*INSTRUCTIONS TO FOLLOW*. Only the lines from the start of the material through the line containing "destruct (Scene_read E" are to be extracted, exactly as they appear.

*RECORDED DATA*.

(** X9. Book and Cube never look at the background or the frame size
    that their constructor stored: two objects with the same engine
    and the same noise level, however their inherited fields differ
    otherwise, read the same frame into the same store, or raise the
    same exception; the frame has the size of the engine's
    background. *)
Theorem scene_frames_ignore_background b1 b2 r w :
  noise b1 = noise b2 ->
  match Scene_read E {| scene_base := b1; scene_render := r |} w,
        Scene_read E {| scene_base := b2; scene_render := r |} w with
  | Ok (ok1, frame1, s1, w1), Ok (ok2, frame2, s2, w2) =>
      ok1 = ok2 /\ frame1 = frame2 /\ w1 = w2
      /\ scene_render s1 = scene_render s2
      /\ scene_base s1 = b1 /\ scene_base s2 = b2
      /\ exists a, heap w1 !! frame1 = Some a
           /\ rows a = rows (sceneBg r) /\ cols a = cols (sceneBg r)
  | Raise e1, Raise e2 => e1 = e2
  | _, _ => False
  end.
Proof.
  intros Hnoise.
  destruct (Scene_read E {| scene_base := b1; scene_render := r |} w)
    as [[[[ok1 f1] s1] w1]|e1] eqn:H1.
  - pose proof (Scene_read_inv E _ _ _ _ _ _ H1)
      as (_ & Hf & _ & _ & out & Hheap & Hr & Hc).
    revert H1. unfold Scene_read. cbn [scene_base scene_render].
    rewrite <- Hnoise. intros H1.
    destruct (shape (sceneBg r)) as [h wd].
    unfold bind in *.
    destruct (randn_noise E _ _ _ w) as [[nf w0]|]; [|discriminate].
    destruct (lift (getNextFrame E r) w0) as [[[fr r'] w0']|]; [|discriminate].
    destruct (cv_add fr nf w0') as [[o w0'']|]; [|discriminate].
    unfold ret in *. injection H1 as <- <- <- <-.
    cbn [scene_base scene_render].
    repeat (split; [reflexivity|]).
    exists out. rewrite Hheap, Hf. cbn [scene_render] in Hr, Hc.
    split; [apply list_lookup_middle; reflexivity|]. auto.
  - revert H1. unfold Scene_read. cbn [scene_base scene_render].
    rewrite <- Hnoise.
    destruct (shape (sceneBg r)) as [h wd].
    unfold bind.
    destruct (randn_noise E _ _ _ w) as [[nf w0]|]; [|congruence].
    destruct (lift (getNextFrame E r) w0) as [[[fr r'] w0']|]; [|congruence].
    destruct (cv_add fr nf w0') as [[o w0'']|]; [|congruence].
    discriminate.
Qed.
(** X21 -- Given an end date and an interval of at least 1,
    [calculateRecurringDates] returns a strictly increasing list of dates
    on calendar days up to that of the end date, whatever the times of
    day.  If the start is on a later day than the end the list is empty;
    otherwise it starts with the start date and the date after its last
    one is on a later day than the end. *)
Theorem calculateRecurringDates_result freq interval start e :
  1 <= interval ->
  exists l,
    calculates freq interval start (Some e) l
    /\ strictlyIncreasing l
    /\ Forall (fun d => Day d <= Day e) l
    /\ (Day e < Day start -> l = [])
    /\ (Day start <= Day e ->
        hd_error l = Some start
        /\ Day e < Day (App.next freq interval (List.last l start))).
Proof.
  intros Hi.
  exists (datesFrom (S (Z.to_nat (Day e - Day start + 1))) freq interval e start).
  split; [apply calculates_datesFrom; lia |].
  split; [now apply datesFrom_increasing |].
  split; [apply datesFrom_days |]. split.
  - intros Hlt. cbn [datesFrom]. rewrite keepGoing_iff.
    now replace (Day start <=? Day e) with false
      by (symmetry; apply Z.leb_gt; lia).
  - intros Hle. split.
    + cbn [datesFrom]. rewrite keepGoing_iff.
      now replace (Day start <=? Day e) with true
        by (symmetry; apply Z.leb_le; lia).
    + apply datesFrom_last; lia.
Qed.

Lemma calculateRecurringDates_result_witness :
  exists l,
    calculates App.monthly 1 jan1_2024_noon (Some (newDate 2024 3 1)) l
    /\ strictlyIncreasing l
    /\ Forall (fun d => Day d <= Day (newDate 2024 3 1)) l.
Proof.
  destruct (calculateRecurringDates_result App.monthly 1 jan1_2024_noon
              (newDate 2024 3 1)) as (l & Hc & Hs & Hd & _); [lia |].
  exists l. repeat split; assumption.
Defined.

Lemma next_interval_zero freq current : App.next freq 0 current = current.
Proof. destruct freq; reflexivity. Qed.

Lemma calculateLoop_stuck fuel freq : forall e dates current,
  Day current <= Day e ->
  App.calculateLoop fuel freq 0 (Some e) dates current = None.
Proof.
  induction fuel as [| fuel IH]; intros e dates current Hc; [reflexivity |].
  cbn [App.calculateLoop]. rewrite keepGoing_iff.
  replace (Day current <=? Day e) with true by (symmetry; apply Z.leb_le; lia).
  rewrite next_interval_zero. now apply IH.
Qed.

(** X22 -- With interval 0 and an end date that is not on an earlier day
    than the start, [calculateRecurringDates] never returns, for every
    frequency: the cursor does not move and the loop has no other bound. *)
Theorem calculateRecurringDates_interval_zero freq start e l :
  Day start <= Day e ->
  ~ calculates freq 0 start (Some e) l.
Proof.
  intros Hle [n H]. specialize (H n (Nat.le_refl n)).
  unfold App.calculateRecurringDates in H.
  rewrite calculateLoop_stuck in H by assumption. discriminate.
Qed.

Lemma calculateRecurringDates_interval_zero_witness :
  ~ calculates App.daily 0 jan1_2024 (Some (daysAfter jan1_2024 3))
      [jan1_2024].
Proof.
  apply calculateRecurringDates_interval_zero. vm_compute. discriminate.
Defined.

*OUTPUT*.
(** X9. Book and Cube never look at the background or the frame size
    that their constructor stored: two objects with the same engine
    and the same noise level, however their inherited fields differ
    otherwise, read the same frame into the same store, or raise the
    same exception; the frame has the size of the engine's
    background. *)
Theorem scene_frames_ignore_background b1 b2 r w :
  noise b1 = noise b2 ->
  match Scene_read E {| scene_base := b1; scene_render := r |} w,
        Scene_read E {| scene_base := b2; scene_render := r |} w with
  | Ok (ok1, frame1, s1, w1), Ok (ok2, frame2, s2, w2) =>
      ok1 = ok2 /\ frame1 = frame2 /\ w1 = w2
      /\ scene_render s1 = scene_render s2
      /\ scene_base s1 = b1 /\ scene_base s2 = b2
      /\ exists a, heap w1 !! frame1 = Some a
           /\ rows a = rows (sceneBg r) /\ cols a = cols (sceneBg r)
  | Raise e1, Raise e2 => e1 = e2
  | _, _ => False
  end.
Proof.
  intros Hnoise.
  destruct (Scene_read E {| scene_base := b1; scene_render := r |} w)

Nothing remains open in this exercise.